Most larger towns and cities get their water from reservoirs in managed watersheds, but some small communities on Vancouver Island, and most rural residents, depend on wells that tap into undergound water supplies.
Underground water, or 'groundwater', is produced by seepage of rainwater, snowmelt, and stream waters into rocks and sediments. Groundwater commonly resides in fractures and holes in bedrock and sediments. Water wells tap into this underground water supply. The quality of groundwater is often good, but it can be damaged by human contaminated water that percolates down from the surface. Some groundwaters are naturally contaminated with elevated levels of iron, hydrogen sulphide, or fluoride.

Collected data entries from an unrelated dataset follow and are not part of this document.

Lemma update_rays_S (fuel : nat) (walls : list Wall.t) (i : nat) (rays : list Ray.t) :
  update_rays (S fuel) walls i rays
  = match nth_error rays i with
    | None => Ok rays
    | Some ray => st <- Ray.update walls ray rays ;; update_rays fuel walls (S i) (snd st)
    end.
Proof. reflexivity. Qed.

Lemma update_rays_end (fuel : nat) (walls : list Wall.t) (i : nat) (rays : list Ray.t) :
  (length rays <= i)%nat -> update_rays fuel walls i rays = Ok rays.
Proof.
  intros H. destruct fuel; [reflexivity |].
  rewrite update_rays_S. apply nth_error_None in H. rewrite H. reflexivity.
Qed.

(** One turn, by cases, on a well-formed list: the list after the turn is
    well formed, no longer, holds no new object and is the same before
    the position of the turn. *)
Lemma update_rays_turn (walls : list Wall.t) (i : nat) (rays : list Ray.t) (ray : Ray.t) :
  rays_wf rays ->
  nth_error rays i = Some ray ->
  exists self' rays',
    Ray.update walls ray rays = Ok (self', rays')
    /\ rays_wf rays'
    /\ firstn i rays' = firstn i rays
    /\ incl (map Ray.id rays') (map Ray.id rays)
    /\ (length rays' <= length rays)%nat.
Proof.
  intros Hwf Hn. destruct (nth_error_split _ _ Hn) as [pre [post [E Hlen]]]. subst rays i.
  destruct (ray_update_at walls pre post ray Hwf)
    as [mid [Hm2 [Hid [_ [[_ Hu] | [Hpos Hu]]]]]]; rewrite Hu.
  - exists mid, (pre ++ post). split; [reflexivity |].
    split; [exact (rays_wf_remove _ _ _ Hwf) |].
    split; [rewrite !firstn_app, Nat.sub_diag, !firstn_all; reflexivity |].
    split.
    + rewrite !map_app. cbn [map]. intros o Ho. apply in_app_or in Ho.
      apply in_or_app. destruct Ho; [left | right; right]; assumption.
    + rewrite !length_app. cbn [length]. lia.
  - exists (advanced mid), (pre ++ advanced mid :: post). split; [reflexivity |].
    split; [apply (rays_wf_replace pre post ray); try assumption;
            [exact (advanced_2D _ Hm2)] |].
    split; [rewrite !firstn_app, Nat.sub_diag, !firstn_all; reflexivity |].
    split.
    + rewrite !map_app. cbn [map]. change (Ray.id (advanced mid)) with (Ray.id mid).
      rewrite Hid. apply incl_refl.
    + rewrite !length_app. cbn [length]. lia.
Qed.

Lemma update_rays_from (walls : list Wall.t) (fuel : nat) :
  forall (i : nat) (rays : list Ray.t),
    rays_wf rays ->
    exists rays',
      update_rays fuel walls i rays = Ok rays'
      /\ rays_wf rays'
      /\ firstn i rays' = firstn i rays
      /\ incl (map Ray.id rays') (map Ray.id rays)
      /\ (length rays' <= length rays)%nat.
Proof.
  induction fuel as [| fuel IH]; intros i rays Hwf.
  - exists rays. split; [reflexivity |]. split; [exact Hwf |].
    split; [reflexivity |]. split; [apply incl_refl | lia].
  - rewrite update_rays_S. destruct (nth_error rays i) as [ray |] eqn:Hn.
    + destruct (update_rays_turn walls i rays ray Hwf Hn)
        as [self' [rays1 [Hu [Hwf1 [Hpre1 [Hin1 Hlen1]]]]]].
      rewrite Hu, bind_ok. cbn [snd].
      destruct (IH (S i) rays1 Hwf1) as [rays' [Hr [Hwf' [Hpre' [Hin' Hlen']]]]].
      exists rays'. split; [exact Hr |]. split; [exact Hwf' |].
      split; [| split; [eapply incl_tran; eassumption | lia]].
      rewrite <- Hpre1.
      replace i with (Nat.min i (S i)) at 1 2 by lia.
      rewrite <- !firstn_firstn, Hpre'. reflexivity.
    + exists rays. split; [reflexivity |]. split; [exact Hwf |].
      split; [reflexivity |]. split; [apply incl_refl | lia].
Qed.

Lemma update_rays_more_fuel (walls : list Wall.t) (fuel : nat) :
  forall (i : nat) (rays : list Ray.t),
    rays_wf rays ->
    (length rays <= i + fuel)%nat ->
    update_rays (S fuel) walls i rays = update_rays fuel walls i rays.
Proof.
  induction fuel as [| fuel IH]; intros i rays Hwf Hlen.
  - rewrite !update_rays_end by lia. reflexivity.
  - rewrite (update_rays_S (S fuel)), (update_rays_S fuel).
    destruct (nth_error rays i) as [ray |] eqn:Hn; [| reflexivity].
    destruct (update_rays_turn walls i rays ray Hwf Hn)
      as [self' [rays1 [Hu [Hwf1 [_ [_ Hlen1]]]]]].
    rewrite Hu, !bind_ok. cbn [snd]. apply IH; [exact Hwf1 | lia].
Qed.

(** The loop [for ray in bat.rays: ray.update()] on distinct 2D rays of
    positive strength never raises, and the list it leaves is again one
    of distinct 2D rays of positive strength, no longer than before and
    without a new object.  As many turns as the list is long end the
    loop. *)
Theorem update_rays_keeps_well_formed (walls : list Wall.t) (rays : list Ray.t) :
  rays_wf rays ->
  (exists rays',
     update_rays (length rays) walls 0 rays = Ok rays'
     /\ rays_wf rays'
     /\ incl (map Ray.id rays') (map Ray.id rays)
     /\ (length rays' <= length rays)%nat)
  /\ forall more,
       update_rays (length rays + more) walls 0 rays
       = update_rays (length rays) walls 0 rays.
Proof.
  intros Hwf. split.
  - destruct (update_rays_from walls (length rays) 0 rays Hwf)
      as [rays' [Hr [Hwf' [_ [Hin Hlen]]]]].
    exists rays'. repeat split; try assumption; apply Hwf'.
  - intros more. induction more as [| more IH].
    + rewrite Nat.add_0_r. reflexivity.
    + rewrite Nat.add_succ_r, update_rays_more_fuel; [exact IH | exact Hwf | lia].
Qed.

Lemma rising_ray_wf : rays_wf [rising_ray].
Proof.
  split; [| split].
  - constructor; [intros [] | constructor].
  - constructor; [split; reflexivity | constructor].
  - constructor; [cbn; unfold RAY_STRENGTH; lra | constructor].
Qed.

Lemma update_rays_keeps_well_formed_witness :
  exists rays',
    update_rays 1 [ceiling] 0 [rising_ray] = Ok rays'
    /\ rays_wf rays'
    /\ incl (map Ray.id rays') (map Ray.id [rising_ray])
    /\ (length rays' <= 1)%nat.
Proof.
  apply (proj1 (update_rays_keeps_well_formed [ceiling] [rising_ray] rising_ray_wf)).
Defined.

(** The list is read by position while [update] takes rays out of it: when
    the ray of a turn is on its last tick, it leaves the list and the ray
    that followed it takes its place, behind the position of the loop.
    That ray is passed over: at the end of the loop it is there as it was,
    with the strength and the position it had. *)
Theorem update_rays_passes_over_next (walls : list Wall.t) (pre post : list Ray.t)
    (a b : Ray.t) (fuel : nat) :
  rays_wf (pre ++ a :: b :: post) ->
  Ray.strength a <= RAY_DECAY ->
  exists rest,
    update_rays (S fuel) walls (length pre) (pre ++ a :: b :: post)
    = Ok (pre ++ b :: rest).
Proof.
  intros Hwf Hlast.
  destruct (ray_update_at walls pre (b :: post) a Hwf)
    as [mid [_ [_ [Hst [[_ Hu] | [Hpos Hu]]]]]].
  - rewrite update_rays_S.
    replace (nth_error (pre ++ a :: b :: post) (length pre)) with (Some a)
      by (symmetry; rewrite nth_error_app2, Nat.sub_diag by lia; reflexivity).
    rewrite Hu, bind_ok. cbn [snd].
    destruct (update_rays_from walls fuel (S (length pre)) (pre ++ b :: post)
                (rays_wf_remove _ _ _ Hwf)) as [rays' [Hr [_ [Hpre _]]]].
    rewrite Hr. exists (skipn (S (length pre)) rays'). f_equal.
    rewrite <- (firstn_skipn (S (length pre)) rays') at 1. rewrite Hpre.
    replace (pre ++ b :: post) with ((pre ++ [b]) ++ post)
      by (rewrite <- app_assoc; reflexivity).
    replace (S (length pre)) with (length (pre ++ [b]))
      by (rewrite length_app; cbn [length]; lia).
    rewrite firstn_app, Nat.sub_diag, firstn_all. cbn [firstn].
    rewrite app_nil_r, <- !app_assoc. reflexivity.
  - exfalso. unfold RAY_DECAY, WALL_DECAY in *. destruct Hst; lra.
Qed.

Lemma spent_rays_wf : rays_wf [spent_ray 1; spent_ray 2].
Proof.
  split; [| split].
  - cbn. constructor; [intros [H | []]; discriminate |].
    constructor; [intros [] | constructor].
  - repeat constructor.
  - repeat constructor; cbn; lra.
Qed.

Lemma spent_ray_last_tick : Ray.strength (spent_ray 1) <= RAY_DECAY.
Proof. cbn. unfold RAY_DECAY. lra. Qed.

Lemma update_rays_passes_over_next_witness :
  exists rest,
    update_rays 2 [] (length (@nil Ray.t)) ([] ++ [spent_ray 1; spent_ray 2])
    = Ok ([] ++ spent_ray 2 :: rest).
Proof.
  apply (update_rays_passes_over_next [] [] [] (spent_ray 1) (spent_ray 2) 1
           spent_rays_wf spent_ray_last_tick).
Defined.

(** ** The frame of a bat *)

Lemma emitted_wf (fresh : nat) (self : Bat.t) (a : R) (range : list nat) :
  is_2D (Bat.pos self) ->
  Forall (fun ray => ray_2D ray /\ 0 < Ray.strength ray)
    (map (emitted fresh self a) range).
Proof.
  intros Hp. apply Forall_forall. intros ray Hin. apply in_map_iff in Hin.
  destruct Hin as [i [<- _]]. split; [split; [exact Hp | reflexivity] |].
  cbn [emitted Ray.strength]. unfold RAY_STRENGTH. lra.
Qed.

Lemma emit_keeps_wf (fresh : nat) (self : Bat.t) :
  bat_wf fresh self ->
  exists self', Bat.emit fresh self = Ok self' /\ bat_wf (fresh + RAYS_PER_EMIT) self'.
Proof.
  intros [Hp [Hv [Hf [Hz [Hfr [[Hnd [H2 Hs]] [Hold Hbe]]]]]]].
  destruct (argument_2D_ok _ Hf Hz) as [a [Ea _]].
  rewrite (emit_eq fresh a self Ea). eexists. split; [reflexivity |].
  pose proof (emitted_wf fresh self a (seq 0 RAYS_PER_EMIT) Hp) as Hnew.
  assert (Hids : map Ray.id (map (emitted fresh self a) (seq 0 RAYS_PER_EMIT))
                 = seq fresh RAYS_PER_EMIT).
  { rewrite map_map. cbn [Ray.id emitted].
    rewrite (map_add_seq fresh RAYS_PER_EMIT 0), Nat.add_0_r. reflexivity. }
  destruct self as [id0 pos0 vel0 facing0 av fr rays0 beams0 rad]. unfold bat_wf.
  cbn [Bat.pos Bat.vel Bat.facing Bat.friction Bat.rays Bat.beams Bat.set_rays] in *.
  repeat (split; [assumption |]).
  split; [split; [| split] | split; [| assumption]].
  - rewrite map_app, Hids. apply NoDup_app; [exact Hnd | apply seq_NoDup |].
    intros o Ho Hn. apply in_seq in Hn. apply in_map_iff in Ho.
    destruct Ho as [ray [<- Hin]]. rewrite Forall_forall in Hold.
    specialize (Hold ray Hin). cbn beta in Hold. lia.
  - apply Forall_app. split; [exact H2 |].
    eapply Forall_impl; [| exact Hnew]. intros ray [H _]. exact H.
  - apply Forall_app. split; [exact Hs |].
    eapply Forall_impl; [| exact Hnew]. intros ray [_ H]. exact H.
  - apply Forall_app. split.
    + eapply Forall_impl; [| exact Hold]. intros ray H. cbn beta in *. lia.
    + apply Forall_forall. intros ray Hin.
      assert (Ho : In (Ray.id ray) (seq fresh RAYS_PER_EMIT))
        by (rewrite <- Hids; apply in_map, Hin).
      apply in_seq in Ho. lia.
Qed.

Lemma bat_wf_later (fresh more : nat) (self : Bat.t) :
  bat_wf fresh self -> bat_wf (fresh + more) self.
Proof.
  intros [Hp [Hv [Hf [Hz [Hfr [Hwf [Hold Hbe]]]]]]].
  repeat (split; [assumption |]). split; [| assumption].
  eapply Forall_impl; [| exact Hold]. intros ray H. cbn beta in *. lia.
Qed.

Groundwater supplies can be depleted by overpumping. The water table drops when more water is pumped from the ground than is replenished. Groundwater can also be contaminated by salt water in coastal areas. A boundary exists between fresh groundwater under land and salty groundwater beneath the Strait of Georgia. Coastal wells near this boundary may pump salty water some of the time. Overpumping increases this problem as saltwater is drawn toward the well.
Fractured mudstone layers like these exposed in road cuts near Duke Point are important groundwater aquifers in the region.
Water From the Mountains
Nanaimo's drinking water comes from melting snow and rainfall that feed two large reservoirs in the mountainous watershed of the Nanaimo River. These reservoirs impounded by the South Fork and Jump Creek dams provide an adequate water supply for both our thirsty population and year-round flow in the Nanaimo River.
Timber harvesting in Nanaimo's watershed can increase soil erosion and thereby the amount of silt and clay in our reservoirs. Silt and clay poses no direct threat, but it does reduce the effectiveness of chlorine in killing potentially harmful water-borne microorganisms. The City of Nanaimo has a comprehensive water-testing program to ensure water quality and protect public health.